Dorsal caudal tail and sciatic motor nerve conduction studies in adult mice: technical aspects and normative data

Mice provide an important tool to investigate human neuromuscular disorders. The variability of electrophysiological techniques limits direct comparison between studies. The purpose of this study was to establish normative motor nerve conduction data in adult mice. The dorsal caudal tail nerve and sciatic nerve motor conduction studies were performed bilaterally on restrained anesthetized adult mice. The means and standard deviations for each electrophysiological parameter were determined in normal mice. Data were compared with inflammatory demyelinating polyneuropathy mice to determine whether these parameters discriminate between normal and abnormal peripheral nerves. Normal adult mice had a distal latency of 0.89 (+/-0.17) ms and 0.75 (+/-0.09) ms, distal compound motor unit action potential amplitude of 13.2 (+/-5.9) mV and 28.1 (+/-8.3) mV, and conduction velocity of 74.6 (+/-9.0) m/s and 76.5 (+/-8.3) m/s, respectively.

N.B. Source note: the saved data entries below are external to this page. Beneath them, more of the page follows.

(** The write happens inside a [try] whose [catch] only logs: a missing
    writer, a malformed chunk and a failing [write] all leave the session as
    it was, and only a [write] that returns has written the chunk. *)
Definition on_audio_chunk (env : SyncEnv) (chunk : JsBytes)
    (w : World SessionData) : World SessionData :=
  match transcriber (session w) with
  | None => w
  | Some _ =>
      if stream env then
        match Buffer_from chunk with
        | Ok b =>
            match write env with
            | Ok _ => call (call_stream_write b) w
            | Throw _ => w
            end
        | Throw _ => w
        end
      else w
  end.

Definition on_audio_start (w : World SessionData) : World SessionData :=
  with_session (set_isProcessing false) w.

Definition on_image_chunk (env : SyncEnv) (chunk : JsBytes) (isLast : bool)
    (w : World SessionData) : World SessionData :=
  match Buffer_from chunk with
  | Ok bufferChunk =>
      let w1 :=
        with_session (fun s => set_imageChunks (imageChunks s ++ [bufferChunk]) s) w in
      if isLast then
        let fullBuffer := Buffer_concat (imageChunks (session w1)) in
        let w2 := with_session (set_image (Some fullBuffer)) w1 in
        let w3 := emit (emit_image_received (length fullBuffer) (now env)) w2 in
        with_session (set_imageChunks []) w3
      else w1
  | Throw m => emit (emit_error "image_upload" m) w
  end.
(** The cleanup of the unmount effect: silent, and it leaves the refs. *)
Definition unmount_cleanup : M unit :=
  let* interval := read (fun p => frameIntervalRef (refs p)) in
  match interval with
  | Some h => effect (Plain.clearTimer h)
  | None => ret tt
  end ;;
  let* timeout := read (fun p => reconnectTimeoutRef (refs p)) in
  match timeout with
  | Some h => effect (Plain.clearTimer h)
  | None => ret tt
  end ;;
  let* stream := read (fun p => streamRef (refs p)) in
  match stream with
  | Some s => effect (Plain.stop_tracks s)
  | None => ret tt
  end ;;
  let* ws := read (fun p => wsRef (refs p)) in
  match ws with
  | Some h => effect (Plain.ws_close h)
  | None => ret tt
  end ;;
  effect Plain.cancel_speech.

(** The events of the hardened page: those of the plain page, the unmount,
    and the speech engine finishing the utterance at the head of its
    queue. *)
Inductive Event : Type :=
| PageEvent (e : Plain.Event)
| Unmount
| UtteranceEnds.

Definition utterance_ends : Page -> Page := set_speech (fun q => tl q).

Section Events.
Variable coerce : jsval -> option Q.

Definition step (p : Page) (ev : Event) : Page :=
  match ev with
  | PageEvent (Plain.ClickStart media played) =>
      if isStreaming (ui p) then p
      else Plain.run_handler (startStreaming (Plain.closure_of_render p) media played) p
  | PageEvent Plain.ClickStop => Plain.run_handler stopStreaming p
  | PageEvent (Plain.SocketOpen h) =>
      match sockets (browser p) !! h with
      | Some s => Plain.run_handler ws_onopen (Plain.set_readyState h OPEN p)
      | None => p
      end
  | PageEvent (Plain.SocketMessage h parsed now) =>
      match sockets (browser p) !! h with
      | Some s => Plain.run_handler (ws_onmessage coerce (handlers s) parsed now) p
      | None => p
      end
  | PageEvent (Plain.SocketError h) =>
      match sockets (browser p) !! h with
      | Some s => Plain.run_handler ws_onerror p
      | None => p
      end
  | PageEvent (Plain.SocketClose h wasClean) =>
      match sockets (browser p) !! h with
      | Some s =>
          Plain.run_handler (ws_onclose (handlers s) wasClean)
            (Plain.set_readyState h CLOSED p)
      | None => p
      end
  | PageEvent (Plain.TimerFires h frame timestamp) =>
      match timers (browser p) !! h with
      | Some t =>
          let p' := if repeating t then p else Plain.clearTimer h p in
          match action t with
          | CaptureAndSendFrame =>
              Plain.run_handler (Plain.captureAndSendFrame frame timestamp) p'
          | Reconnect c => Plain.run_handler (reconnect_callback c) p'
          end
      | None => p
      end
  | Unmount => Plain.run_handler unmount_cleanup p
  | UtteranceEnds => utterance_ends p
  end.

Definition run (p : Page) (es : list Event) : Page := fold_left step es p.

End Events.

These data were validated by the finding of statistically significant differences in several electrophysiological parameters that compared normal and polyneuropathy-affected mice. A standardized method for motor nerve conduction studies and associated normative data in mice should facilitate comparisons of disease severity and response to treatment between studies that use similar models. This would assist in the process of translational therapeutic drug design in neuromuscular disorders.